• _Try it_
Of the lines in the data below, write out exactly those from the one holding "revert seen. induction" through the one holding "split; [exact Hs|].", both included.

• _Data in this exercise_

☆ ☆ ☆ ☆ ☆ ☆ ☆

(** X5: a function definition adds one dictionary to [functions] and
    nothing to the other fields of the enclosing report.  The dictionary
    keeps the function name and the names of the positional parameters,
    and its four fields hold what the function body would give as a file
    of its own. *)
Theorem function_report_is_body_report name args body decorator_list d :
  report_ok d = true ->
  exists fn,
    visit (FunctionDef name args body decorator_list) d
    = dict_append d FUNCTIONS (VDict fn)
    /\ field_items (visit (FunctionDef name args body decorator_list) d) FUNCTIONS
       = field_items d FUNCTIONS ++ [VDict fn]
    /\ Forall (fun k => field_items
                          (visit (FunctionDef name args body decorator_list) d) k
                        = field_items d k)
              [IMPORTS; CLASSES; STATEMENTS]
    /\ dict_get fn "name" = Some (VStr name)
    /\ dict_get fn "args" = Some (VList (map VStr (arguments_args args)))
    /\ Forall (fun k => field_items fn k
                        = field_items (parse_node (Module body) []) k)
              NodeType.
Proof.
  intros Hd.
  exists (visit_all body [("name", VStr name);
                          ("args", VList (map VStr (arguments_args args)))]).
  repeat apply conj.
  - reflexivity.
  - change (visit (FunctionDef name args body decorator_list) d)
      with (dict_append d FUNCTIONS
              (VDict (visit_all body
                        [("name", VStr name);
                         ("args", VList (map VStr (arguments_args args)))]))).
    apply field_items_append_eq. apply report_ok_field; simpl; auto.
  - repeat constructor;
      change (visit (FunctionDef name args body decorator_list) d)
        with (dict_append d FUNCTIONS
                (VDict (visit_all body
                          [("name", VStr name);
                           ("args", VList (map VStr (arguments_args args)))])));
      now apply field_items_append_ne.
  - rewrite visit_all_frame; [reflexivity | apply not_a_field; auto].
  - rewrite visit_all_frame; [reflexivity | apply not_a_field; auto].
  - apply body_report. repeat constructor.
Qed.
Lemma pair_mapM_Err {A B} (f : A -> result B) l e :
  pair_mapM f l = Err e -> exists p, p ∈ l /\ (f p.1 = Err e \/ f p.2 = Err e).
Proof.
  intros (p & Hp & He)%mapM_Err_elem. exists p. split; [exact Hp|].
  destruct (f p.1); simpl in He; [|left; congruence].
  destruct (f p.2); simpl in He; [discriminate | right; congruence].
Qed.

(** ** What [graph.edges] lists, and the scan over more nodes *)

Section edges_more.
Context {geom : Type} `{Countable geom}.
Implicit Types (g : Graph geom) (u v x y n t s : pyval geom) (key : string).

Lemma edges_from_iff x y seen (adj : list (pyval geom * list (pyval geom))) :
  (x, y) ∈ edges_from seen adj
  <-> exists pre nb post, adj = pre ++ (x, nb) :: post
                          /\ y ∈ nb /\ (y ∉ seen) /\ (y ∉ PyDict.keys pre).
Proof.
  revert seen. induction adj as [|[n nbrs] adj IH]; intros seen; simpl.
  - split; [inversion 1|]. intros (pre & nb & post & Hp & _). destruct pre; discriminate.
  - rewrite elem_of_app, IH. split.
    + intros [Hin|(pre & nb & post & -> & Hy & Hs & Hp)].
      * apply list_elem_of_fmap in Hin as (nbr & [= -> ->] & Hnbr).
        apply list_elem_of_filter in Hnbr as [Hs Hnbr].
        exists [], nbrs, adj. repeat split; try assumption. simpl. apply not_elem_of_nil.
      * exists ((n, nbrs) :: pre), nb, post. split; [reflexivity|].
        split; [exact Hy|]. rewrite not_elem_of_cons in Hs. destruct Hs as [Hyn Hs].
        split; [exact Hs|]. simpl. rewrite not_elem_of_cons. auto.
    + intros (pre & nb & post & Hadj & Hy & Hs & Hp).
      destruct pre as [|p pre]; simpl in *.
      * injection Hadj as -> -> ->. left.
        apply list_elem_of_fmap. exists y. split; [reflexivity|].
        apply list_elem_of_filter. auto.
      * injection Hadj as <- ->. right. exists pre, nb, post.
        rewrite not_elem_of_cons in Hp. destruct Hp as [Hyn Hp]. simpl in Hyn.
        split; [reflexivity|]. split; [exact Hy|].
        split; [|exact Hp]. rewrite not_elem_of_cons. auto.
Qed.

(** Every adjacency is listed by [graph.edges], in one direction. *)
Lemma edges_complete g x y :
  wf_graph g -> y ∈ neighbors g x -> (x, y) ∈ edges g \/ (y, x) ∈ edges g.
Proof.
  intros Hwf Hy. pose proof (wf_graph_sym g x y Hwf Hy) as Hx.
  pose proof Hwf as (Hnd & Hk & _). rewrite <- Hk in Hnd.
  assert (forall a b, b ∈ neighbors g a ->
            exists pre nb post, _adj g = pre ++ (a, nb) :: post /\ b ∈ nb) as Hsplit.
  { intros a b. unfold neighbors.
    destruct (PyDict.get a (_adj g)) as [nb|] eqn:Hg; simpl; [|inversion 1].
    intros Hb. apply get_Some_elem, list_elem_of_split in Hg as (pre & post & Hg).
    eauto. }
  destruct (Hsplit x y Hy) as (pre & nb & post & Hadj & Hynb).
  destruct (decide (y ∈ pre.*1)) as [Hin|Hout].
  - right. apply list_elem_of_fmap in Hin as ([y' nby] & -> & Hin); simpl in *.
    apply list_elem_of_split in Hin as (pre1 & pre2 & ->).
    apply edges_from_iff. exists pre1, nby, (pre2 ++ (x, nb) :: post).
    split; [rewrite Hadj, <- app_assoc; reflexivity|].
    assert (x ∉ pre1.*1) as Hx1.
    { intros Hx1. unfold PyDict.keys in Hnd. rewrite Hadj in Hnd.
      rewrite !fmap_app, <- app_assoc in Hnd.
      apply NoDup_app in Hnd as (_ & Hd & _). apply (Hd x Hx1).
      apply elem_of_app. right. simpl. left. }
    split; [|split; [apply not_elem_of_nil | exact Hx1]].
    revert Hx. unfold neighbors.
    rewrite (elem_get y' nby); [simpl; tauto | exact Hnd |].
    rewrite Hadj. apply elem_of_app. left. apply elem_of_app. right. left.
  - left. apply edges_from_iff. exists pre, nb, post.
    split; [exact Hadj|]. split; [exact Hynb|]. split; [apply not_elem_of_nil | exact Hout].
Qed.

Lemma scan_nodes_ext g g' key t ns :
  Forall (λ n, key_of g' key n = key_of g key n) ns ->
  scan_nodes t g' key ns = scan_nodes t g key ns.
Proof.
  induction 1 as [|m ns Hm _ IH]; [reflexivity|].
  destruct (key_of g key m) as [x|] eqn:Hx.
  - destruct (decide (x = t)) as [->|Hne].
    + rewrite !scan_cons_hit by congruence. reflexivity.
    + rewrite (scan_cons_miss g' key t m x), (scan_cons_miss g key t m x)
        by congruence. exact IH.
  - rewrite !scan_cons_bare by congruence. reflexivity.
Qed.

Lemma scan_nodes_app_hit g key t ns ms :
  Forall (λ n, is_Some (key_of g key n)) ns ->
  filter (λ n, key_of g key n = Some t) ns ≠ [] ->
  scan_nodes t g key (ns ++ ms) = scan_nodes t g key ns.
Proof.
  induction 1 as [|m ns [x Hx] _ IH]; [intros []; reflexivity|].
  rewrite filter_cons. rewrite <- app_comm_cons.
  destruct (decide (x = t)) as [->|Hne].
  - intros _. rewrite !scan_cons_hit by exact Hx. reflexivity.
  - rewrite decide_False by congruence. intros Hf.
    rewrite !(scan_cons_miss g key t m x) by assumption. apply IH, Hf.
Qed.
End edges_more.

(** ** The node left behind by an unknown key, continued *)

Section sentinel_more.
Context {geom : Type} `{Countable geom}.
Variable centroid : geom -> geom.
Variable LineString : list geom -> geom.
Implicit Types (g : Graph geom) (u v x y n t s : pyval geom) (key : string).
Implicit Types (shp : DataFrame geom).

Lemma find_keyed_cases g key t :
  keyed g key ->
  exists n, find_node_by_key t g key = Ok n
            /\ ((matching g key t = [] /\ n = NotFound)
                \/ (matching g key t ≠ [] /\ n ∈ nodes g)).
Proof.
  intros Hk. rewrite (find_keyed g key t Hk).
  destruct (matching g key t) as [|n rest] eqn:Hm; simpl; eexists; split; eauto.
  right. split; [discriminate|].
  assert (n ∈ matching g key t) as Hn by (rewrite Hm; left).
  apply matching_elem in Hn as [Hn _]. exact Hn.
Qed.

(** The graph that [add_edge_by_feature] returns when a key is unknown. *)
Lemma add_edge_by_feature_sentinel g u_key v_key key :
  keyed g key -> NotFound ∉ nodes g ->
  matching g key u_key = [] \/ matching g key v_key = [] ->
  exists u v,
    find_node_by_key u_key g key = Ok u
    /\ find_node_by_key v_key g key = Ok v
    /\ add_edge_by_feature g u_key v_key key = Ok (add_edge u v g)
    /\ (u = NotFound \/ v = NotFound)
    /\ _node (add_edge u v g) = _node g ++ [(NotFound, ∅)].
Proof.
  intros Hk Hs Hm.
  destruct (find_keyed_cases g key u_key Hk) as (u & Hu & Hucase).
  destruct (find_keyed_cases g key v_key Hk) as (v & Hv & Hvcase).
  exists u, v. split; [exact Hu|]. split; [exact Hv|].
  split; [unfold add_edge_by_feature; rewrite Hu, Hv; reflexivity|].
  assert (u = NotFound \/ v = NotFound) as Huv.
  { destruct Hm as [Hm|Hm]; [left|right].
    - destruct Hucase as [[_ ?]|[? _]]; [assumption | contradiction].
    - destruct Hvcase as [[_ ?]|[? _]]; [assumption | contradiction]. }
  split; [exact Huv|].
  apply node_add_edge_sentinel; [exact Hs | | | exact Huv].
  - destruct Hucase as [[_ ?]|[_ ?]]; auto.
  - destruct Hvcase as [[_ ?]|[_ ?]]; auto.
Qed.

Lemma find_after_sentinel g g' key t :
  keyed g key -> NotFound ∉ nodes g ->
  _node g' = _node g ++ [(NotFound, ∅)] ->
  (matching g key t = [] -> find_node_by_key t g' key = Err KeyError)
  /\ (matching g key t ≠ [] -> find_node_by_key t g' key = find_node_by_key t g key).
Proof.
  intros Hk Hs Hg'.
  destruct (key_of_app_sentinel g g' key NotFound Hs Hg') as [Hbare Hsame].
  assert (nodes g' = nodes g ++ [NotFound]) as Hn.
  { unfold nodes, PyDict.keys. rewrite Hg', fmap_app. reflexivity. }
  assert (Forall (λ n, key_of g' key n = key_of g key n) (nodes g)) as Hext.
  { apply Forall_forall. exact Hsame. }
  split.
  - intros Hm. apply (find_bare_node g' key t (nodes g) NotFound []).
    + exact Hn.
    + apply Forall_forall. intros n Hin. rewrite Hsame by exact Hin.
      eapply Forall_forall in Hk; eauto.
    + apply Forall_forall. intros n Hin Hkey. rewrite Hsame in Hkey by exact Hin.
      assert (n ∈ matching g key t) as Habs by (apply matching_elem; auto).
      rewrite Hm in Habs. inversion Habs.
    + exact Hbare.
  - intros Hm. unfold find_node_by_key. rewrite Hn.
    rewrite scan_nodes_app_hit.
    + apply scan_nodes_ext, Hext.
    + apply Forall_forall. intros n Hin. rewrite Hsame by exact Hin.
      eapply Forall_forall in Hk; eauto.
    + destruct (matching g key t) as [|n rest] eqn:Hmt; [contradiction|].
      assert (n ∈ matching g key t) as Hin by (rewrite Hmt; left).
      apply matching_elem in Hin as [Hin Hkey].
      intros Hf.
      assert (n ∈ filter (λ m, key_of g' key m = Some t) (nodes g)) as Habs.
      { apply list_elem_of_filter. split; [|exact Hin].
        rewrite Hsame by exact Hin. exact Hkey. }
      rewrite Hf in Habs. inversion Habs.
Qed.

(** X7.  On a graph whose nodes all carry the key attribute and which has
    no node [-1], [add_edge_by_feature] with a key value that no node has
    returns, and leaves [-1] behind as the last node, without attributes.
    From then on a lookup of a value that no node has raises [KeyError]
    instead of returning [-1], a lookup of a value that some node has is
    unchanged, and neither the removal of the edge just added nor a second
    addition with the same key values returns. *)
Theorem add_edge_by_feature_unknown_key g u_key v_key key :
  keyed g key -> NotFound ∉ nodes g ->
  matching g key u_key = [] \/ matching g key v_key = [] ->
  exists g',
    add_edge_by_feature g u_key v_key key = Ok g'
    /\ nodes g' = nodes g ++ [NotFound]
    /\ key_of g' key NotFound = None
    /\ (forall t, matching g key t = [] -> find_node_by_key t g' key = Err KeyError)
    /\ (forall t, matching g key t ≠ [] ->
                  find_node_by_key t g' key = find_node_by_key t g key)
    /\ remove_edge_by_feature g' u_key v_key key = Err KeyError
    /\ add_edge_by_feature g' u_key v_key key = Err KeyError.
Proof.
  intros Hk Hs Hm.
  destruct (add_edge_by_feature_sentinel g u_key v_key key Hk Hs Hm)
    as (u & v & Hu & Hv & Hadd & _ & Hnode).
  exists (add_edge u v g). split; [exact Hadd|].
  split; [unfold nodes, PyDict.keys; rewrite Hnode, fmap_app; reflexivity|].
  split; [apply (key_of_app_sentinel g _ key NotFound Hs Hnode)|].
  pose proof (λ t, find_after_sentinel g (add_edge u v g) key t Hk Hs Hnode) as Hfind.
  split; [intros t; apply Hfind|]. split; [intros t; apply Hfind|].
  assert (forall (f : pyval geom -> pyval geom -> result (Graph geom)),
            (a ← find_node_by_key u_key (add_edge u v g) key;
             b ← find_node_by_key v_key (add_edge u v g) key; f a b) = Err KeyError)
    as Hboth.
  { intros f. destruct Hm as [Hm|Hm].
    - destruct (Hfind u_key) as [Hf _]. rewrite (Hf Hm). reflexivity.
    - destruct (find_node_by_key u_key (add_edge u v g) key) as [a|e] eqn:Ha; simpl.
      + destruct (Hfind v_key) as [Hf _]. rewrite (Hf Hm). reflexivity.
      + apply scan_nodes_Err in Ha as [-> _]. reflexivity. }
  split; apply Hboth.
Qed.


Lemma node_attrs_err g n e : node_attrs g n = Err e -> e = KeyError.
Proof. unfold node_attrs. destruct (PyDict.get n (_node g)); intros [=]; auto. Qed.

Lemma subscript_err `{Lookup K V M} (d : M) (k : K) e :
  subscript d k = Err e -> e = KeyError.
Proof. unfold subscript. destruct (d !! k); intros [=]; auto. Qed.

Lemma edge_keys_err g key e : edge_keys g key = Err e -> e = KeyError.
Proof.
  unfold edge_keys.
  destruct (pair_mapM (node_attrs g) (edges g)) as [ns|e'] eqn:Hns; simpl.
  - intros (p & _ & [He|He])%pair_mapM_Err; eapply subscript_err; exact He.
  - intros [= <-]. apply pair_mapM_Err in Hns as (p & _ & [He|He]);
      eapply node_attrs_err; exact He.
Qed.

☆ ☆ ☆ ☆ ☆ ☆ ☆

• _Written reply_
  revert seen. induction adj as [|[n nbrs] adj IH]; intros seen; simpl.
  - split; [inversion 1|]. intros (pre & nb & post & Hp & _). destruct pre; discriminate.
  - rewrite elem_of_app, IH. split.
    + intros [Hin|(pre & nb & post & -> & Hy & Hs & Hp)].
      * apply list_elem_of_fmap in Hin as (nbr & [= -> ->] & Hnbr).
        apply list_elem_of_filter in Hnbr as [Hs Hnbr].
        exists [], nbrs, adj. repeat split; try assumption. simpl. apply not_elem_of_nil.
      * exists ((n, nbrs) :: pre), nb, post. split; [reflexivity|].
        split; [exact Hy|]. rewrite not_elem_of_cons in Hs. destruct Hs as [Hyn Hs].
        split; [exact Hs|]. simpl. rewrite not_elem_of_cons. auto.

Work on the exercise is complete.